By: Stanford Gibson, Ph.D.

New 2D Bridge Scour Tool in HEC-RAS

Flood risk is not just about floods escaping banks and levees. Some of the most dangerous flood damage happens where the flood flows accelerate through bridges. When high flows encounter fixed in-channel infrastructure such as bridge constrictions, piers, abutments, and embankments, the flow accelerates and redirects, scouring the channel bed and banks. These local scour processes can undermine the very piers and abutments that create them, sometimes leading to bridge failure.

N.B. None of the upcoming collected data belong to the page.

(** Two devices agree on the meta data of a chunk. *)
Definition in_chunk (i b : Z) : Prop := PBD_CHUNK_SIZE * i <= b < PBD_CHUNK_SIZE * i + PBD_SECTOR_SIZE * meta_sects.
Lemma pages_frame s s' i : (forall b, in_chunk i b -> b <> i * PBD_CHUNK_SIZE -> s' b = s b) -> pages_ok s i -> pages_ok s' i.
Proof.
  intros Hf Hp t fi Ht Hfi. destruct (Hp t fi Ht Hfi) as (l & Hl & Hok). exists l. split; [|done]. rewrite Hf; [done| |].
  - unfold in_chunk, set_addr, set_off, set_nsect, meta_sects, PBD_SECTOR_SIZE in *. destruct Ht as [->|[->| ->]]; cbn in *; lia.
  - unfold set_addr, set_off, set_nsect, PBD_SECTOR_SIZE in *. destruct Ht as [->|[->| ->]]; cbn in *; lia.
Qed.
Lemma chunk_frame s s' i n : (forall b, in_chunk i b -> s' b = s b) -> chunk_at s i n -> chunk_at s' i n.
Proof.
  intros Hf [(ck & Hck & Hok) Hp]. split; [|by eapply pages_frame; [|done]; auto].
  exists ck. split; [|done]. rewrite Hf; [done|]. unfold in_chunk, meta_sects, PBD_SECTOR_SIZE. lia.
Qed.

(** ** Runs *)
Definition quiet (d : disk) : Prop := Forall (fun r => 0 <= fst r) (dk_res d).

(** A write: no error, or the old or new contents. *)
Lemma sect_write_ok s b d : exists err d', pfsdev_pwrite s b d = Some (err, d') /\ err <= 0 /\
  (dk_sect d' = dk_sect d \/ dk_sect d' = <[b := s]> (dk_sect d)) /\ (err = 0 -> dk_sect d' = <[b := s]> (dk_sect d)) /\
  (quiet d -> err = 0 /\ quiet d').
Proof.
  unfold pfsdev_pwrite, quiet. destruct (next_res (dk_res d)) as [[r hit] res] eqn:E. eexists _, _. split; [done|]. simpl. split; [lia|].
  split; [destruct (_ || _); by auto|]. split.
  - intros Hr. assert (Hr0 : (0 <=? r) = true) by (apply Z.leb_le; lia). by rewrite Hr0.
  - intros Hq. destruct (dk_res d) as [|[r0 h0] res0]; simpl in E; injection E as <- <- <-; [done|]. inversion Hq; subst. simpl in *. split; [lia|done].
Qed.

The Federal Highway Administration’s (FHWA) Hydraulic Engineering Circular No. 18 (HEC-18) has been the industry standard for bridge scour analysis for decades, and for much of that time the one-dimensional (1D) HEC-RAS bridge scour calculator was the primary tool engineers used to apply those equations. But two developments in recent years made that workflow outdated: FHWA released a new set of equations and began recommending two-dimensional (2D) hydraulics for bridge scour analysis.

HEC has been working with FHWA to incorporate a 2D bridge scour workflow, using the latest equations, into HEC-RAS 7.0, the final feature release of this series.

Figure 1: The 2D Bridge Scour tool in RASMapper

Figure 1: The 2D Bridge Scour tool in RASMapper

HEC-RAS 7.0.1 will include a 2D bridge scour tool that is compliant with the latest FHWA guidance. The tool allows users to define nine reference lines that extract and average the 2D hydraulic variables required by HEC-18. RAS Mapper then writes an input file for the FHWA Bridge Scour Toolbox directly from the HEC-RAS results. This workflow is intended to help keep HEC-RAS analyses aligned with current FHWA methods, even if a new HEC-18 manual is released in the next 18 months. It also should make 2D bridge scour analysis simpler and more repeatable within the hydraulic model many engineers already use for the rest of their work.

Figure 2: Bridge scour results from the FHWA hydraulic toolbox base on 2D HEC-RAS inputs and bridge deck geometry.

Figure 2: Bridge scour results from the FHWA hydraulic toolbox base on 2D HEC-RAS inputs and bridge deck geometry.